È da considerarsi una mostra storica, un riassunto del passato motociclistico, quello composto dall'insieme di vari frammenti presi ognuno dal cuore di qualche motociclista, condito con qualche sorpresa non sempre nota a tutti ma che spesso fa riaffiorare splendidi cimeli sepolti nel giardino dei ricordi.
Con la mostra Easy Rider, la motocicletta è, sì, la protagonista ma soprattutto è il trait d'union tra tutti gli argomenti trattati: arte, estetica, etica, cultura, storia, mito... al punto che il sottotitolo, Il mito della motocicletta come arte, risulta molto riduttivo.
Oltre ad una sala dedicata a un gran numero di foto a tema, nove sale raccolgono e interpretano altrettante declinazioni del concetto motocicletta:
- Stile, forma e design italiano;
- Il Giappone e la tecnologia;
- Mal d’Africa;
- La velocità;
- Sì, viaggiare;
- London Calling;
- Il Mito americano;
- Terra, Fango e Libertà;
- La moto e il cinema.
Che dire delle italiane, delle giapponesi, delle inglesi e delle americane? Niente.
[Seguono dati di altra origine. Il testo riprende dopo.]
Lemma fire_all (ts : list Timer) (w : World) :
  forallb is_HandleClose ts = true -> well_placed w = true ->
  well_placed (fold_left fire ts w) = true /\
  timers (fold_left fire ts w) = timers w /\
  length (invocations (trace (fold_left fire ts w)))
  <= length (invocations (trace w)) + length ts.
Proof.
  revert w. induction ts as [|t ts IH]; intros w Hts Hw; simpl.
  - repeat split; [assumption | lia].
  - simpl in Hts. apply andb_true_iff in Hts as [Ht Hts].
    destruct (fire_HandleClose t w Ht Hw) as (Hw' & Htm & Hlen).
    destruct (IH (fire w t) Hts Hw') as (Hw'' & Htm' & Hlen').
    repeat split; [assumption | congruence | lia].
Qed.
C'è solo da restare estasiati davanti ai modelli esposti e alla chiarezza con cui si possono apprezzare le differenze tra le varie culture alla base delle diverse produzioni, quelle differenze che ci permettono di essere tutti diversi nel nostro sentirci tutti uguali, tutti parte di un mondo fatto di strana meravigliosa gente.
Peccato per l'inserimento di titoli che solo incidentalmente hanno a che vedere con la moto e praticamente nulla con il suo mondo (gli Aristogatti? Ma allora perché non Mototopo e Autogatto? Va beh...) mentre altri annullano la distanza tra il mito e la storia mescolandoli in modo entropico, lasciando lo spettatore in uno stato in cui il piacere del ricordo, il desiderio di partire e il senso appartenenza si confondono.
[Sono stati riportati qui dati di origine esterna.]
(** The characters of a string up to its closing quote, escapes resolved. *)
Fixpoint parse_string_body (s : JSString) (acc : JSString)
  : option (JSString * JSString) :=
  match s with
  | [] => None
  | c :: r =>
      if (c =? 34)%N then Some (rev acc, r)
      else if (c =? 92)%N then
        match r with
        | [] => None
        | e :: r1 =>
            if ((e =? 34) || (e =? 92) || (e =? 47))%N
            then parse_string_body r1 (e :: acc)
            else if (e =? 98)%N then parse_string_body r1 (8%N :: acc)
            else if (e =? 102)%N then parse_string_body r1 (12%N :: acc)
            else if (e =? 110)%N then parse_string_body r1 (10%N :: acc)
            else if (e =? 114)%N then parse_string_body r1 (13%N :: acc)
            else if (e =? 116)%N then parse_string_body r1 (9%N :: acc)
            else if (e =? 117)%N then
              match r1 with
              | a :: b :: c' :: d :: r2 =>
                  match hex4 a b c' d with
                  | Some u => parse_string_body r2 (u :: acc)
                  | None => None
                  end
              | _ => None
              end
            else None
        end
      else if (c <? 32)%N then None
      else parse_string_body r (c :: acc)
  end.

(** The lexeme of a number: sign, integer part, fraction, exponent. *)
Definition parse_number (s : JSString) : option (JSString * JSString) :=
  let '(sign, s1) :=
    match expect 45 s with Some r => ([45%N], r) | None => ([], s) end in
  let int_part :=
    match s1 with
    | c :: r =>
        if (c =? 48)%N then Some ([48%N], r)
        else if is_digit c then Some (span_digits s1)
        else None
    | [] => None
    end in
  match int_part with
  | None => None
  | Some (ip, s2) =>
      let frac :=
        match expect 46 s2 with
        | Some r =>
            let '(ds, r') := span_digits r in
            match ds with [] => None | _ => Some (46%N :: ds, r') end
        | None => Some ([], s2)
        end in
      match frac with
      | None => None
      | Some (fp, s3) =>
          match s3 with
          | e :: r =>
              if ((e =? 101) || (e =? 69))%N then
                let '(esign, r1) :=
                  match r with
                  | x :: r' =>
                      if ((x =? 43) || (x =? 45))%N then ([x], r') else ([], r)
                  | [] => ([], r)
                  end in
                let '(ds, r2) := span_digits r1 in
                match ds with
                | [] => None
                | _ => Some (sign ++ ip ++ fp ++ e :: esign ++ ds, r2)
                end
              else Some (sign ++ ip ++ fp, s3)
          | [] => Some (sign ++ ip ++ fp, s3)
          end
      end
  end.

(** A value, the elements of an array after its bracket, the members of an
    object after its brace.  [fuel] bounds the depth of the calls; each call
    consumes input. *)
Fixpoint parse_value (fuel : nat) (s : JSString) : option (json * JSString) :=
  match fuel with
  | O => None
  | S f =>
      match skip_ws s with
      | [] => None
      | c :: r =>
          if (c =? 123)%N then
            match expect 125 (skip_ws r) with
            | Some r' => Some (JObject [], r')
            | None => parse_members f r []
            end
          else if (c =? 91)%N then
            match expect 93 (skip_ws r) with
            | Some r' => Some (JArray [], r')
            | None => parse_elements f r []
            end
          else if (c =? 34)%N then
            match parse_string_body r [] with
            | Some (str, r') => Some (JString str, r')
            | None => None
            end
          else if (c =? 116)%N then
            option_map (fun r' => (JBool true, r')) (expect_lit (lit "rue") r)
          else if (c =? 102)%N then
            option_map (fun r' => (JBool false, r')) (expect_lit (lit "alse") r)
          else if (c =? 110)%N then
            option_map (fun r' => (JNull, r')) (expect_lit (lit "ull") r)
          else
            match parse_number (c :: r) with
            | Some (lx, r') => Some (JNumber lx, r')
            | None => None
            end
      end
  end
with parse_elements (fuel : nat) (s : JSString) (acc : list json)
  : option (json * JSString) :=
  match fuel with
  | O => None
  | S f =>
      match parse_value f s with
      | None => None
      | Some (v, r) =>
          match skip_ws r with
          | c :: r' =>
              if (c =? 44)%N then parse_elements f r' (v :: acc)
              else if (c =? 93)%N then Some (JArray (rev (v :: acc)), r')
              else None
          | [] => None
          end
      end
  end
with parse_members (fuel : nat) (s : JSString) (acc : list (JSString * json))
  : option (json * JSString) :=
  match fuel with
  | O => None
  | S f =>
      match expect 34 (skip_ws s) with
      | None => None
      | Some r0 =>
          match parse_string_body r0 [] with
          | None => None
          | Some (key, r1) =>
              match expect 58 (skip_ws r1) with
              | None => None
              | Some r2 =>
                  match parse_value f r2 with
                  | None => None
                  | Some (v, r3) =>
                      match skip_ws r3 with
                      | c :: r4 =>
                          if (c =? 44)%N
                          then parse_members f r4 ((key, v) :: acc)
                          else if (c =? 125)%N
                          then Some (JObject (rev ((key, v) :: acc)), r4)
                          else None
                      | [] => None
                      end
                  end
              end
          end
      end
  end.

(** [JSON.parse(text)]: [None] stands for the [SyntaxError] it throws.
    Every call of the parser consumes input, and the fuel is more than
    twice the length of the text. *)
Definition JSON_parse (text : JSString) : option json :=
  match parse_value (2 * length text + 2) text with
  | Some (v, r) => match skip_ws r with [] => Some v | _ => None end
  | None => None
  end.

(** ** The [Stdio] file descriptors of the sandboxed engine *)

Inductive StdioKind := stdin | stdout | stderr.

(** An entry of the scatter/gather list of a WASI read or write. *)
Record Iovec := { buf : N; buf_len : N }.

Record Stdio := { kind : StdioKind; buffer : list byte }.

(** [new Stdio(kind)] *)
Definition new_Stdio (k : StdioKind) : Stdio := {| kind := k; buffer := [] |}.

(** What a call leaves outside the object: a message posted to the
    controller, a line on the console. *)
Inductive event :=
| PostMessage (m : json)
| ConsoleDebug (k : StdioKind) (data : JSString).

(** How a call ends: it returns, an exception leaves it, or it never
    returns. *)
Inductive outcome (A : Type) :=
| Return (a : A)
| Throw
| Hang.
Arguments Return {A} a.
Arguments Throw {A}.
Arguments Hang {A}.

(** [view8.slice(begin, begin + n)] *)
Definition view_slice (view8 : list byte) (begin n : N) : list byte :=
  take (N.to_nat n) (drop (N.to_nat begin) view8).

Definition CONTENT_LENGTH : JSString := lit "Content-Length: ".
Definition HEADER_END : JSString := [CR; LF; CR; LF].

(** One turn of the [while (true)] loop of the [stdout] branch. *)
Inductive frame_step_result :=
| FBreak
| FThrow (buffer' : list byte)
| FEmit (m : json) (buffer' : list byte).

Definition frame_step (buffer : list byte) : frame_step_result :=
  let data := TextDecoder_decode buffer in
  if negb (startsWith data CONTENT_LENGTH) then FBreak
  else
    let len := parseInt (slice_from data (Num (zlen CONTENT_LENGTH))) in
    let bodyStart := Num (indexOf data HEADER_END + 4) in
    if num_eq bodyStart (Num (-1)) then FBreak
    else if num_lt (Num (zlen buffer)) (num_add bodyStart len) then FBreak
    else
      let buffer' := splice0 buffer (num_add bodyStart len) in
      match JSON_parse (slice data bodyStart (num_add bodyStart len)) with
      | Some m => FEmit m buffer'
      | None => FThrow buffer'
      end.

(** How the loop ends, with the buffer it leaves. *)
Inductive loop_end := Broke | Threw | Spins | OutOfFuel.

(** The loop: the messages posted, the buffer left, how it ended.  A turn
    that posts a message and removes nothing finds the same buffer again:
    the source loops forever ([Spins]). *)
Fixpoint frame_loop (fuel : nat) (buffer : list byte)
  : list json * list byte * loop_end :=
  match fuel with
  | O => ([], buffer, OutOfFuel)
  | S f =>
      match frame_step buffer with
      | FBreak => ([], buffer, Broke)
      | FThrow buffer' => ([], buffer', Threw)
      | FEmit m buffer' =>
          if (length buffer' <? length buffer)%nat then
            let '(ms, b, e) := frame_loop f buffer' in (m :: ms, b, e)
          else ([m], buffer', Spins)
      end
  end.

(** The lines of the [stderr] branch: every line up to and including its
    line feed, and the partial line that stays in the buffer. *)
Fixpoint take_lines (cur : list byte) (bs : list byte)
  : list (list byte) * list byte :=
  match bs with
  | [] => ([], rev cur)
  | b :: bs' =>
      if (Byte.to_N b =? 10)%N then
        let '(ls, rest) := take_lines [] bs' in (rev (b :: cur) :: ls, rest)
      else take_lines (b :: cur) bs'
  end.

Record write_result := { w_ret : Z; nwritten : N }.

(** The body of the [for] loop of [fd_write] for one [iovec]. *)
Definition write_iovec (s : Stdio) (view8 : list byte) (iovec : Iovec)
  : Stdio * list event * outcome unit :=
  let slice := view_slice view8 (buf iovec) (buf_len iovec) in
  match kind s with
  | stdin => (s, [], Throw)
  | stdout =>
      let buffer1 := buffer s ++ slice in
      let '(ms, b, e) := frame_loop (S (length buffer1)) buffer1 in
      ({| kind := stdout; buffer := b |}, map PostMessage ms,
       match e with
       | Broke => Return tt
       | Threw => Throw
       | Spins | OutOfFuel => Hang
       end)
  | stderr =>
      let '(ls, rest) := take_lines [] (buffer s ++ slice) in
      ({| kind := stderr; buffer := rest |},
       map (fun l => ConsoleDebug stderr (TextDecoder_decode l)) ls,
       Return tt)
  end.

(** The [for] loop of [fd_write], [n] bytes written so far. *)
Fixpoint fd_write_from (n : N) (s : Stdio) (view8 : list byte) (iovs : list Iovec)
  : Stdio * list event * outcome write_result :=
  match iovs with
  | [] => (s, [], Return {| w_ret := 0; nwritten := n |})
  | iovec :: iovs' =>
      match write_iovec s view8 iovec with
      | (s1, ev, Return _) =>
          let '(s2, ev', o) := fd_write_from (n + buf_len iovec) s1 view8 iovs' in
          (s2, ev ++ ev', o)
      | (s1, ev, Throw) => (s1, ev, Throw)
      | (s1, ev, Hang) => (s1, ev, Hang)
      end
  end.

(** [Stdio.fd_write(view8, iovs)] *)
Definition fd_write (s : Stdio) (view8 : list byte) (iovs : list Iovec)
  : Stdio * list event * outcome write_result :=
  fd_write_from 0 s view8 iovs.

(** A delivery of the bytes [chunk] to the descriptor: one write whose
    single [iovec] covers them. *)
Definition deliver_bytes (s : Stdio) (chunk : list byte)
  : Stdio * list event * outcome write_result :=
  fd_write s chunk [ {| buf := 0; buf_len := N.of_nat (length chunk) |} ].

(** Successive deliveries; a delivery that does not return ends them. *)
Fixpoint deliver_all (s : Stdio) (chunks : list (list byte))
  : Stdio * list event * outcome unit :=
  match chunks with
  | [] => (s, [], Return tt)
  | c :: cs =>
      match deliver_bytes s c with
      | (s1, ev, Return _) =>
          let '(s2, ev', o) := deliver_all s1 cs in (s2, ev ++ ev', o)
      | (s1, ev, Throw) => (s1, ev, Throw)
      | (s1, ev, Hang) => (s1, ev, Hang)
      end
  end.

(** *** The shared channel and [fd_read] *)

(** Modelled from the spec: the [Sharer] class ([./sharer], imported by the
    source and absent from it), by the SharedChannel of the data model:
    [index] is the count of valid bytes at the front of [dataBuffer], a
    buffer of fixed size; [lock] and [unlock] take and release the channel
    ([locked]). *)
Record Sharer := { index : N; dataBuffer : list byte; locked : bool }.

Definition lock (sh : Sharer) : Sharer :=
  {| index := index sh; dataBuffer := dataBuffer sh; locked := true |}.

Definition unlock (sh : Sharer) : Sharer :=
  {| index := index sh; dataBuffer := dataBuffer sh; locked := false |}.

(** [dst.set(src, offset)] of typed arrays; [None] is its [RangeError]. *)
Definition typed_set (dst src : list byte) (offset : N) : option (list byte) :=
  if (N.to_nat offset + length src <=? length dst)%nat then
    Some (take (N.to_nat offset) dst ++ src
            ++ drop (N.to_nat offset + length src) dst)
  else None.

(** [new Uint8Array(data).set(new Uint8Array(data, read), 0)]: the bytes
    from [read] on move to the front, the last [read] bytes stay as they
    were.  [None] is the [RangeError] of a view that starts past the end. *)
Definition shift_left (data : list byte) (read : N) : option (list byte) :=
  if (N.to_nat read <=? length data)%nat then
    typed_set data (drop (N.to_nat read) data) 0
  else None.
E intanto l'anno prossimo Easy Rider, il film, compirà 50 anni e nessuno può affermare che non siano molto ben portati.
Una mostra che consiglio a chiunque nutra un minimo interesse almeno per una tra le seguenti materie: motociclismo, arte, storia, fotografia, mito.
L'unica pecca è nella presentazione dell'evento: la declinazione di un vecchio detto in Quattro ruote trasportano il corpo, due scaldano l‘anima. È tanto brutto e forzato quanto bello e poetico è, invece, l'originale: Four strokes move the body, two strokes move the soul. Che importa se non tutti lo capiscono: nemmeno Mattina di Ungaretti è compreso da tutti. D'altra parte non è sempre obbligatorio.